Russell Henry Chittenden was born in New Haven, Connecticut, and obtained his bachelor's degree in chemistry in 1875 from the Sheffield Scientific School at Yale College, New Haven, Connecticut. He was a student of Samuel Johnson's, and during Chittenden's senior year, Johnson put him in charge of the course he created in physiological chemistry. Chittenden continued to teach this course after graduation but then went to Heidelberg in 1879 to study physiology and physiological chemistry with Willy Kühne for a year. In 1880 he received a Ph.D. from Yale University, and in 1882 he was appointed professor of Physiological chemistry at Yale, a position he held until his retirement in 1922. Chittenden was director of the Sheffield Scientific School from 1898 to 1922 and was also appointed professor of physiology in the medical school in 1900. During his 24 years as director, Chittenden greatly expanded both the faculty and the physical facilities of the Sheffield School as an entity largely independent of Yale College.

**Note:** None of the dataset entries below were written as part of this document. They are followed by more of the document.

(** [MkdirAll] where a regular file is found [k] levels up, with nothing
    between it and the path: the error names the file, nothing is made. *)
Lemma MkdirAll_rec_blocked (os : FS.OS) (n k : nat) (p : string) (x : list byte)
    (d : FS.fs) :
  k <= n ->
  FS.Stat os (up os k p) d = Some (FS.File x) ->
  (forall j, j < k -> FS.Stat os (up os j p) d = None) ->
  FS.MkdirAll_rec os n p d = (Some (PathError "mkdir" (up os k p) ENOTDIR), d, []).
Proof.
  revert k p. induction n as [|n IH]; intros k p Hk Htop Hbelow.
  - assert (k = 0) as -> by lia. simpl in *. by rewrite Htop.
  - destruct k as [|k]; [simpl in *; by rewrite Htop|].
    pose proof (Hbelow 0 ltac:(lia)) as Hp. simpl in Hp.
    simpl. rewrite Hp. unfold FS.andThen.
    rewrite (IH k (FS.Dir os p)); [done|lia|exact Htop|].
    intros j Hj. apply (Hbelow (S j)). lia.
Qed.

Lemma andThen_ok_inv (m k : FS.M (option error)) (d d' : FS.fs) (h : list FS.fs) :
  FS.andThen m k d = (None, d', h) ->
  exists d1 h1 h2, m d = (None, d1, h1) /\ k d1 = (None, d', h2) /\ h = (h1 ++ h2)%list.
Proof.
  unfold FS.andThen. destruct (m d) as [[[e|] d1] h1] eqn:Em; [discriminate|].
  destruct (k d1) as [[r d2] h2] eqn:Ek. intros H. injection H as -> -> <-.
  by exists d1, h1, h2.
Qed.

A prolific and influential author, Chittenden conducted research focused primarily on various aspects of the chemistry of digestion, particularly proteolytic processes, and the intermediate products and enzymes involved. As a member of the Referee Board of Consulting Scientific Experts, he carried out several investigations on the influence of certain agents on the normal processes of the body, notably the influence of sodium benzoate.
Chittenden was one of the founders of the science of biochemistry in the United States. He helped to organize the American Society of Biological Chemists in 1906 and served as its first president. He was also president of the American Physiological Society from 1895 to 1904. Five universities, including Yale, honored him with doctoral degrees, and he was elected to the National Academy of Sciences in 1890, at the age of 34. His history of the first 25 years of the Society is an important record of its founding and development.